Dataset entries:
────────────────────

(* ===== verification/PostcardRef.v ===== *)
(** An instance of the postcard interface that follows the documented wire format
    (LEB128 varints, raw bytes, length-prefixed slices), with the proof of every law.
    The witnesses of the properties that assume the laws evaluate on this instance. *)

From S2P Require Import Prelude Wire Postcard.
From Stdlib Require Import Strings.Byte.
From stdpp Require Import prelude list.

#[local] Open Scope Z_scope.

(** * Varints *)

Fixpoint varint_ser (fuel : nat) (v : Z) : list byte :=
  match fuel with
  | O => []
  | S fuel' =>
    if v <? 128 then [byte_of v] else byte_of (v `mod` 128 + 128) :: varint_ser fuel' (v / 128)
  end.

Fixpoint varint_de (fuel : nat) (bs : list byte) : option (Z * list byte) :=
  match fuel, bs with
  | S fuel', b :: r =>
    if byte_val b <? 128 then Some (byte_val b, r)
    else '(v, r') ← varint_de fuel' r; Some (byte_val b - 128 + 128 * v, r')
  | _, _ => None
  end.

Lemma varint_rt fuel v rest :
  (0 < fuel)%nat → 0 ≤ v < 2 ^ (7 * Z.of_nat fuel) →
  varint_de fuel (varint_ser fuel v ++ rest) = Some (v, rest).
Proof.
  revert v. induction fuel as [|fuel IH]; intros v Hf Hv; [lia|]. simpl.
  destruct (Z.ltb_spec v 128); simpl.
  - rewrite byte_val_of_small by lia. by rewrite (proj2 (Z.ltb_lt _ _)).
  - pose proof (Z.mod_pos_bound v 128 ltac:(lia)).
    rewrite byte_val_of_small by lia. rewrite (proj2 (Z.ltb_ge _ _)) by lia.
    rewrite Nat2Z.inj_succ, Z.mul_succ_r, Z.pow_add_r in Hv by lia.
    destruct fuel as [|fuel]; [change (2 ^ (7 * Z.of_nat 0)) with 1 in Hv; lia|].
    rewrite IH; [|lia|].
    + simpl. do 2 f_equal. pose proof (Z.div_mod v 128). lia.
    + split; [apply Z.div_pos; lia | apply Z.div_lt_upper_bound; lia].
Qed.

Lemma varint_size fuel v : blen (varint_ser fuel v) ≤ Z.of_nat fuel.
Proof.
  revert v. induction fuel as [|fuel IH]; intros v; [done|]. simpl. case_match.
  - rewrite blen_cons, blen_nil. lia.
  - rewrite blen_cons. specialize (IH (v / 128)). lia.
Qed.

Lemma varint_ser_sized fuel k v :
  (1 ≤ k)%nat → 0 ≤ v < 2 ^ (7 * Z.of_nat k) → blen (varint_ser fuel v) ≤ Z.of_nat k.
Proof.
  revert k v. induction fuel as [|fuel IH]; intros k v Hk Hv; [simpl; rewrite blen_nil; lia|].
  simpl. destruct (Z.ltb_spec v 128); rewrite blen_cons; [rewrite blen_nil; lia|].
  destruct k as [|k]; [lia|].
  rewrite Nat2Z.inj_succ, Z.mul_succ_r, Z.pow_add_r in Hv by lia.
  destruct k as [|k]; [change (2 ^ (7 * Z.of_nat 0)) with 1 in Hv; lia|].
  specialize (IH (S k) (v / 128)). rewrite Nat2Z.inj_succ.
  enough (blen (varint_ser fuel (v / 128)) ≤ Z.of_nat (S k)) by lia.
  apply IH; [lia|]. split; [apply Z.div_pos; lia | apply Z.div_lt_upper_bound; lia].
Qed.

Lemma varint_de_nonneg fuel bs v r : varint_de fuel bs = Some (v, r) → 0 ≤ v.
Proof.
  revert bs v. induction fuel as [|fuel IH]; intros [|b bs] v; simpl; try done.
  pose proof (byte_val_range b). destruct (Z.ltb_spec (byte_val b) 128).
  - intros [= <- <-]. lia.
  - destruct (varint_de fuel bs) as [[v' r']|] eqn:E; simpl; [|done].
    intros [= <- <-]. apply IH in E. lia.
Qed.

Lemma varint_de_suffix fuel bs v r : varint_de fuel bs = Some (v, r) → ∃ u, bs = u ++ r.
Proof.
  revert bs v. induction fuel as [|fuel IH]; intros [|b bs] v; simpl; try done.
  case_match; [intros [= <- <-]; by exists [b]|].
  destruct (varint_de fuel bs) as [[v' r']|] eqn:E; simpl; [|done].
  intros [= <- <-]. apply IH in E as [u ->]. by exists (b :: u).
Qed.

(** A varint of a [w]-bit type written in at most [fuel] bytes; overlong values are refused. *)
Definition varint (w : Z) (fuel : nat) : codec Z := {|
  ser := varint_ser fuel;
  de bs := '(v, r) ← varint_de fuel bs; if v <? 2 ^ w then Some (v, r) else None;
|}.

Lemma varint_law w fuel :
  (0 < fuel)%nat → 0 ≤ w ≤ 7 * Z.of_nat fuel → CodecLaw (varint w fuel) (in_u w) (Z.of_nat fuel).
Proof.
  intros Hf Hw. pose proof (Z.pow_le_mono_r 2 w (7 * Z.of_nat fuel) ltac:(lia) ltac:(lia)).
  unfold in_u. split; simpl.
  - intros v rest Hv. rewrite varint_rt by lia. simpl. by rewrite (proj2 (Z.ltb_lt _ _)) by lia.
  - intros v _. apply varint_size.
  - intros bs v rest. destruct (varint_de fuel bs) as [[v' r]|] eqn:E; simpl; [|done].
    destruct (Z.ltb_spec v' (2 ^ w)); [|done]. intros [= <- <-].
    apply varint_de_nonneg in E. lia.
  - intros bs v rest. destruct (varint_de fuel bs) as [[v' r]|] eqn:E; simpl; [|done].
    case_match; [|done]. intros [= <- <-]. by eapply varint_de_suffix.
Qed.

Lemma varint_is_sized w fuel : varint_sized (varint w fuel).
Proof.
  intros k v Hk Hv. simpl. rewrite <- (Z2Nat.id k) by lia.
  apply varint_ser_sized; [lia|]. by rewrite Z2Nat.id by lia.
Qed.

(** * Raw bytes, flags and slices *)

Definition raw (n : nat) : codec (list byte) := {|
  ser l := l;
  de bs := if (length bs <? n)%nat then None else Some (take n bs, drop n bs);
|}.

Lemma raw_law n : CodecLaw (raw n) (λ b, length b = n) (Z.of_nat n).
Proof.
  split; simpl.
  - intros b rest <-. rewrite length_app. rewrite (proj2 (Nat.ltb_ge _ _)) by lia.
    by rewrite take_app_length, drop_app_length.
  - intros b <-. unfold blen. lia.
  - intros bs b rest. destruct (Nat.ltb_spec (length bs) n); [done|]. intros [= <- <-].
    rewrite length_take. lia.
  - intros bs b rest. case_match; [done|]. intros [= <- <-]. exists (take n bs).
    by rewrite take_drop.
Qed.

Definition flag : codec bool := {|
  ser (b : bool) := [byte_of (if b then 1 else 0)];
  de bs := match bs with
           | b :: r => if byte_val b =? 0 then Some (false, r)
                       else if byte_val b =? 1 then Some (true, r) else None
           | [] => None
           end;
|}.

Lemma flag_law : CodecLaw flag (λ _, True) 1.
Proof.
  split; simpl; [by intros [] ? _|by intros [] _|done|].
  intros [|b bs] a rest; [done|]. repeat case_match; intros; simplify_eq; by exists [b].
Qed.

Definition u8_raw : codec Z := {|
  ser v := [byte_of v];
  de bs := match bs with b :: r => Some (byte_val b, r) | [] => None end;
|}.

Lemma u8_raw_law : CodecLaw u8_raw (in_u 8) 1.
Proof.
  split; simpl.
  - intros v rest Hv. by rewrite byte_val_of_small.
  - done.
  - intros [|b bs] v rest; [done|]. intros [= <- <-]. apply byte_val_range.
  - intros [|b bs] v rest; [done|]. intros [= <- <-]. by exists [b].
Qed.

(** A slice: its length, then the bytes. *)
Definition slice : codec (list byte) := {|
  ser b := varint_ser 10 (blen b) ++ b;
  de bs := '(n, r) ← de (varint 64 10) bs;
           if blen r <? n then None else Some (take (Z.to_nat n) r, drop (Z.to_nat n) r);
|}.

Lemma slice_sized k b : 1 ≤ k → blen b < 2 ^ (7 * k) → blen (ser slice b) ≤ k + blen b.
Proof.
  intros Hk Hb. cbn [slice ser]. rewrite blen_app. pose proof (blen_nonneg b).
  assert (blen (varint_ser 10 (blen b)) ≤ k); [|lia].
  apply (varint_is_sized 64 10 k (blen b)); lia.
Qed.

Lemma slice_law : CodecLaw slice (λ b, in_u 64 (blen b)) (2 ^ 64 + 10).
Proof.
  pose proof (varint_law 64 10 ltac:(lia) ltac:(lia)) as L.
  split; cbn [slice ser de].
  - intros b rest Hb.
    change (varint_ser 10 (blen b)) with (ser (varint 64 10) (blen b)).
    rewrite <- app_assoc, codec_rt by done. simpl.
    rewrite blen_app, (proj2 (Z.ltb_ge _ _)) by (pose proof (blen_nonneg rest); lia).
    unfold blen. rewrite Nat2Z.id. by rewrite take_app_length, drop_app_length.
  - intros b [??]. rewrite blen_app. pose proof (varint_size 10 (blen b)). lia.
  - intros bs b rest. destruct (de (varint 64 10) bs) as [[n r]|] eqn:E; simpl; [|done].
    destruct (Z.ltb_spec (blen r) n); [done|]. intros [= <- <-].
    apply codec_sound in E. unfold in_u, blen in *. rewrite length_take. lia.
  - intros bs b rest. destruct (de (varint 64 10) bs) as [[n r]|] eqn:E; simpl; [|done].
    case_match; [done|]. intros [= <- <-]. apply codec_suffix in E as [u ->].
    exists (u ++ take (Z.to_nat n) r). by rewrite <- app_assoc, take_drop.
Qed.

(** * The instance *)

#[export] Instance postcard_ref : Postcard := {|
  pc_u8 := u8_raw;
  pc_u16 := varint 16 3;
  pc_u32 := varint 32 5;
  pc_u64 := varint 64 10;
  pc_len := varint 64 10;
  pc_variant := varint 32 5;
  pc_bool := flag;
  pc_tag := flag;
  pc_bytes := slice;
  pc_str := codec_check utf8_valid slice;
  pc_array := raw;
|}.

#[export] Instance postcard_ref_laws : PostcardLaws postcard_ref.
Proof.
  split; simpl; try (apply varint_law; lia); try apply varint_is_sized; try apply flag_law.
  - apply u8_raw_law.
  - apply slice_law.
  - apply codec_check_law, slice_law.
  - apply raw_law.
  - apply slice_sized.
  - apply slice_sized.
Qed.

────────────────────

● EXERCISE OBJECTIVE
Retype exactly the lines of the data above that fall between the line with "- intros v rest Hv. rewrite" and the line with "ser l := l;", inclusive, and add nothing.

● RESPONSE TO THIS EXERCISE
  - intros v rest Hv. rewrite varint_rt by lia. simpl. by rewrite (proj2 (Z.ltb_lt _ _)) by lia.
  - intros v _. apply varint_size.
  - intros bs v rest. destruct (varint_de fuel bs) as [[v' r]|] eqn:E; simpl; [|done].
    destruct (Z.ltb_spec v' (2 ^ w)); [|done]. intros [= <- <-].
    apply varint_de_nonneg in E. lia.
  - intros bs v rest. destruct (varint_de fuel bs) as [[v' r]|] eqn:E; simpl; [|done].
    case_match; [|done]. intros [= <- <-]. by eapply varint_de_suffix.
Qed.

Lemma varint_is_sized w fuel : varint_sized (varint w fuel).
Proof.
  intros k v Hk Hv. simpl. rewrite <- (Z2Nat.id k) by lia.
  apply varint_ser_sized; [lia|]. by rewrite Z2Nat.id by lia.
Qed.

(** * Raw bytes, flags and slices *)

Definition raw (n : nat) : codec (list byte) := {|
  ser l := l;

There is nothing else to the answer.